◆ **Assignment**
Check each line of the material for the string "revert", and copy the lines that have it.

*** Block opens ***

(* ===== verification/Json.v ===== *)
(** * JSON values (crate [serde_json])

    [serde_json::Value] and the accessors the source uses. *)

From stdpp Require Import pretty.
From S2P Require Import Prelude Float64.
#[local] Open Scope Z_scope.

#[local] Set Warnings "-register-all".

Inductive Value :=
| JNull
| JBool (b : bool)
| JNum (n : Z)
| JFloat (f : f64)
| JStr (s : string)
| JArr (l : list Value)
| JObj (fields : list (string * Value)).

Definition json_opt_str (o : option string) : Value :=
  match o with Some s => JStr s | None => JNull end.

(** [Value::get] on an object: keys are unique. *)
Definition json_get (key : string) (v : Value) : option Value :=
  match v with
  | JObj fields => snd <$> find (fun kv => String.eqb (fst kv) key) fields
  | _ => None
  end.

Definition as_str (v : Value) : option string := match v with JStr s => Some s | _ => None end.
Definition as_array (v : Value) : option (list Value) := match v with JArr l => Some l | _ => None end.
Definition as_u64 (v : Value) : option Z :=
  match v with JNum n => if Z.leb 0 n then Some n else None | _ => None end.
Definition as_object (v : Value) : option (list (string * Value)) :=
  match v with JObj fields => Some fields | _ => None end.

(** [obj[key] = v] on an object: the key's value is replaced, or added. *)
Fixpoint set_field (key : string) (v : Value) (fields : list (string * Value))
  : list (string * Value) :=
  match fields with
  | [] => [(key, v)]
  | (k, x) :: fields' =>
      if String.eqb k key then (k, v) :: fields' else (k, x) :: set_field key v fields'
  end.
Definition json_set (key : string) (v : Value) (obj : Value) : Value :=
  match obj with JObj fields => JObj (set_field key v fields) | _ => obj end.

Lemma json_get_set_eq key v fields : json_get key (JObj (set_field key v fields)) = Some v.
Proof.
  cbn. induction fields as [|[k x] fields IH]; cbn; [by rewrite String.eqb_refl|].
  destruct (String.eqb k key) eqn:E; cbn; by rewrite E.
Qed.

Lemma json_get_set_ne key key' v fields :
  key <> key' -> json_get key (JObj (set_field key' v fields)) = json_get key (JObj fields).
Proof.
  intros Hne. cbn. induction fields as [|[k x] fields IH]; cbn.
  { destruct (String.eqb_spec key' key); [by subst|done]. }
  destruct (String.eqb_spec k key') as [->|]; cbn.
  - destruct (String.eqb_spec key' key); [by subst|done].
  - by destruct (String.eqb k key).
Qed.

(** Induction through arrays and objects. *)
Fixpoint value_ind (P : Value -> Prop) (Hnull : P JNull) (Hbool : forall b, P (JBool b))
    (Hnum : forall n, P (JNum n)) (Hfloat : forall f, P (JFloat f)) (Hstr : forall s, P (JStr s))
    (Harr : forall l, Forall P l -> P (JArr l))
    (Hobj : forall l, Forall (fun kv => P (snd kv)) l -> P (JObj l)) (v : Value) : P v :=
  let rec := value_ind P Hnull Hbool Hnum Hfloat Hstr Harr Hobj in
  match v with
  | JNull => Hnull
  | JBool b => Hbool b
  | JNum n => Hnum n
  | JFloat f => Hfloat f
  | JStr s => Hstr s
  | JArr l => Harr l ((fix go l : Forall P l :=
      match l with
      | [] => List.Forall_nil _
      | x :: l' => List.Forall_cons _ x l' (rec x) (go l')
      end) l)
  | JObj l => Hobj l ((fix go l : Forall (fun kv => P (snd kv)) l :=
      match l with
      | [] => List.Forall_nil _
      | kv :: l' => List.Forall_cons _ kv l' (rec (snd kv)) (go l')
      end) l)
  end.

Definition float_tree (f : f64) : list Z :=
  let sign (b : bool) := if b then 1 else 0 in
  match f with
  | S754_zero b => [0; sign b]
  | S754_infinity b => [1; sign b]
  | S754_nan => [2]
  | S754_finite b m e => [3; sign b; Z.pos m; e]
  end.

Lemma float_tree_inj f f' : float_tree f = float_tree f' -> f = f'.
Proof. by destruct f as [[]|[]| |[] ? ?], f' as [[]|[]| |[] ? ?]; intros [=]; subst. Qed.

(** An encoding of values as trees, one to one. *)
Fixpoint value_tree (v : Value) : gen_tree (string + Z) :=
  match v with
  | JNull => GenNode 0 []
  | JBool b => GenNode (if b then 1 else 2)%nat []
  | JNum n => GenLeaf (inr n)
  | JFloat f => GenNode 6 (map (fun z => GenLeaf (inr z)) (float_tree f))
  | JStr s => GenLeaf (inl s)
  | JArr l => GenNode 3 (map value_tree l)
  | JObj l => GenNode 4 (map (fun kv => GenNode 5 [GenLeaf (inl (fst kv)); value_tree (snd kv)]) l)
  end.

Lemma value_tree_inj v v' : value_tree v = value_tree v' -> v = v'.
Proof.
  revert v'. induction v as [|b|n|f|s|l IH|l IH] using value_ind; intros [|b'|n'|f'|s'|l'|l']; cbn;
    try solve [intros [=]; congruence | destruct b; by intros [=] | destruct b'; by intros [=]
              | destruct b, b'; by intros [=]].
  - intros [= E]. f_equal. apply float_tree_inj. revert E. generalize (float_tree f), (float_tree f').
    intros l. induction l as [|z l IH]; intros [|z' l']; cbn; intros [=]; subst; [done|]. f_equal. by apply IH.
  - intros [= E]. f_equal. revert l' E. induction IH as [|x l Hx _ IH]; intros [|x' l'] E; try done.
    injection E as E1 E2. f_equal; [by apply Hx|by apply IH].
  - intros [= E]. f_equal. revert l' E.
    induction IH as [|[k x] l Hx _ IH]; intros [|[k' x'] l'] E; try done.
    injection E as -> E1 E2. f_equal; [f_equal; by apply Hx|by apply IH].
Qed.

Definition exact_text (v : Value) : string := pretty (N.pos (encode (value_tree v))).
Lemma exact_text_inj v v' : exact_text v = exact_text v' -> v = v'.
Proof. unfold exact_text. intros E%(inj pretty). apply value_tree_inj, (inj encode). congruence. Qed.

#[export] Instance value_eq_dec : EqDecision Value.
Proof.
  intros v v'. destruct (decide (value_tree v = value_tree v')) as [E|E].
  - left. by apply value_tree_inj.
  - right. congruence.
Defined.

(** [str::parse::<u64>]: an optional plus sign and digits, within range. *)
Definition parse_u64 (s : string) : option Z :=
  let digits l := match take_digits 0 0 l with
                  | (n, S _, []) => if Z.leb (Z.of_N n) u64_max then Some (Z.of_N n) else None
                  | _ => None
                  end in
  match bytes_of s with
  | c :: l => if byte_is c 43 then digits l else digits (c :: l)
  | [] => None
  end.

*** Block closes ***

◆ **Response to the exercise**
  revert v'. induction v as [|b|n|f|s|l IH|l IH] using value_ind; intros [|b'|n'|f'|s'|l'|l']; cbn;
  - intros [= E]. f_equal. apply float_tree_inj. revert E. generalize (float_tree f), (float_tree f').
  - intros [= E]. f_equal. revert l' E. induction IH as [|x l Hx _ IH]; intros [|x' l'] E; try done.
  - intros [= E]. f_equal. revert l' E.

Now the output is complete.